CPU Pipeline
CPU Pipeline
Making the CPU Work Faster
A non-pipelined CPU executes one instruction completely before starting the next. If each instruction takes 5 steps and each step takes 1ns, throughput is 1 instruction per 5ns.
Real-world analogy: An automobile assembly line. Without pipelining, one car must be completely built before starting the next — only one car uses the factory at a time. With pipelining, as car 1 moves from welding to painting, car 2 enters welding. Multiple cars are being built simultaneously at different stages.

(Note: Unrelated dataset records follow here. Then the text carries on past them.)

(** [GetStringFormat] (lines 255-306). *)
Definition GetStringFormat (s : t) (format : StringFormat.t) : StringFormat.t :=
  let flags := Z.lor StringFormatFlagsNoFitBlackBox
                     StringFormatFlagsMeasureTrailingSpaces in
  let flags := if vertical s
               then Z.lor flags
                      (Z.lor StringFormatFlagsDirectionVertical
                             StringFormatFlagsDirectionRightToLeft)
               else flags in
  let format := StringFormat.SetFormatFlags format flags in
  let format := StringFormat.SetTrimming format StringTrimmingWord in
  let format :=
    match align s with
    | Align.Left =>
        if vertical s
        then StringFormat.SetLineAlignment format StringAlignmentFar
        else StringFormat.SetAlignment format StringAlignmentNear
    | Align.Center =>
        if vertical s
        then StringFormat.SetLineAlignment format StringAlignmentCenter
        else StringFormat.SetAlignment format StringAlignmentCenter
    | Align.Right =>
        if vertical s
        then StringFormat.SetLineAlignment format StringAlignmentNear
        else StringFormat.SetAlignment format StringAlignmentFar
    end in
  match valign s with
  | VAlign.Top =>
      if vertical s
      then StringFormat.SetAlignment format StringAlignmentNear
      else StringFormat.SetLineAlignment format StringAlignmentNear
  | VAlign.Center =>
      if vertical s
      then StringFormat.SetAlignment format StringAlignmentCenter
      else StringFormat.SetLineAlignment format StringAlignmentCenter
  | VAlign.Bottom =>
      if vertical s
      then StringFormat.SetAlignment format StringAlignmentFar
      else StringFormat.SetLineAlignment format StringAlignmentFar
  end.

(** [(int)text.size()]. *)
Definition text_size_int (str : wstring) : Z := to_LONG (Z.of_nat (length str)).
(** * SceneManager: a shallow embedding of [Final Project/Source/SceneManager.cpp]

    The scene manager owns a 16-slot table of loaded textures, a vector of
    object materials and a pointer to the shader manager.  Everything it
    talks to (the OpenGL context, the image decoder, the shader manager, the
    mesh library, standard output) is kept in an explicit environment record,
    and every method is a function from the object and the environment to an
    outcome: either a result with the new object and environment, or a crash
    (a null pointer dereferenced, an array indexed outside its bounds).

    Conventions
    - [float] values are real numbers: the development is about which
      quantities are computed and written, in exact arithmetic, and says
      nothing about rounding.  The theorems on the model matrix state the
      entries that come out of products with 0 and 1 and of sums with 0
      only, on which the two arithmetics agree for finite values.
    - [int] and [GLuint] values are integers of [Z]; the two conversions the
      code performs between them are written out.
    - [std::string] is [string]; [a.compare(b) == 0] is [String.eqb].
    - [m_basicMeshes] points to the mesh library from construction to
      destruction; the library's calls are recorded in the environment.
    - A local [OBJECT_MATERIAL] that is declared and not assigned holds
      whatever the environment says such a local holds. *)

From Stdlib Require Import ZArith List String Bool Lia Reals Lra.
Import ListNotations.
Local Open Scope string_scope.
Local Open Scope list_scope.
Local Open Scope Z_scope.

(* ------------------------------------------------------------------ *)
(** * The parts of GLM the scene manager uses *)
(* ------------------------------------------------------------------ *)

Module Glm.
Local Open Scope R_scope.

Record vec2 := mkvec2 { v2x : R; v2y : R }.
Record vec3 := mkvec3 { v3x : R; v3y : R; v3z : R }.
Record vec4 := mkvec4 { v4x : R; v4y : R; v4z : R; v4w : R }.

(** A [mat4] is four columns, as in GLM ([m[c][r]], column major). *)
Record mat4 := mkmat4 { col0 : vec4; col1 : vec4; col2 : vec4; col3 : vec4 }.

Definition vec4_add (a b : vec4) : vec4 :=
  mkvec4 (v4x a + v4x b) (v4y a + v4y b) (v4z a + v4z b) (v4w a + v4w b).

Definition vec4_scale (a : vec4) (k : R) : vec4 :=
  mkvec4 (v4x a * k) (v4y a * k) (v4z a * k) (v4w a * k).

Part 1 — Classic 5-Stage Pipeline
The standard RISC pipeline has 5 stages.
Stage Name What happens
─────────────────────────────────────────────
IF Fetch Read instruction from memory at PC address
ID Decode Determine what instruction it is; read registers
EX Execute ALU performs computation
MEM Memory Load/store data from/to memory
WB Writeback Store result back to register file
Pipeline Execution Timeline
Without pipeline (sequential):
Clock: 1 2 3 4 5 6 7 8 9 10 11 12 13 14 15
Instr1: IF ID EX ME WB
Instr2: IF ID EX ME WB
Instr3: IF ID EX ME WB
3 instructions take 15 clock cycles
With pipeline (5-stage):
Clock: 1 2 3 4 5 6 7 8 9
Instr1: IF ID EX ME WB
Instr2: IF ID EX ME WB
Instr3: IF ID EX ME WB
3 instructions take 7 clock cycles!
After filling pipeline: 1 instruction completes per clock cycle
Speedup = n × k / (k + n - 1) where n = instructions, k = pipeline stages
For large n: speedup ≈ k (one instruction per clock, k times faster)
Pipeline Stages in Detail
┌────────┐ ┌────────┐ ┌────────┐ ┌────────┐ ┌────────┐
│ IF │ │ ID │ │ EX │ │ MEM │ │ WB │
│ │ │ │ │ │ │ │ │ │
│ PC→Mem │→│Reg Read│→│ ALU │→│ D-Cache│→│Reg Write│
│Inst Mem│ │ Decode │ │ │ │ │ │ │
└────────┘ └────────┘ └────────┘ └────────┘ └────────┘
↓ ↓ ↓ ↓
IF/ID reg ID/EX reg EX/MEM reg MEM/WB reg
(pipeline (pipeline (pipeline (pipeline
register) register) register) register)
Pipeline registers hold the output of each stage between clock edges. This allows each stage to work on a different instruction simultaneously.
Part 2 — Hazards
Pipeline hazards prevent the next instruction from executing in the next clock cycle.
Structural Hazard
Two instructions need the same hardware resource simultaneously.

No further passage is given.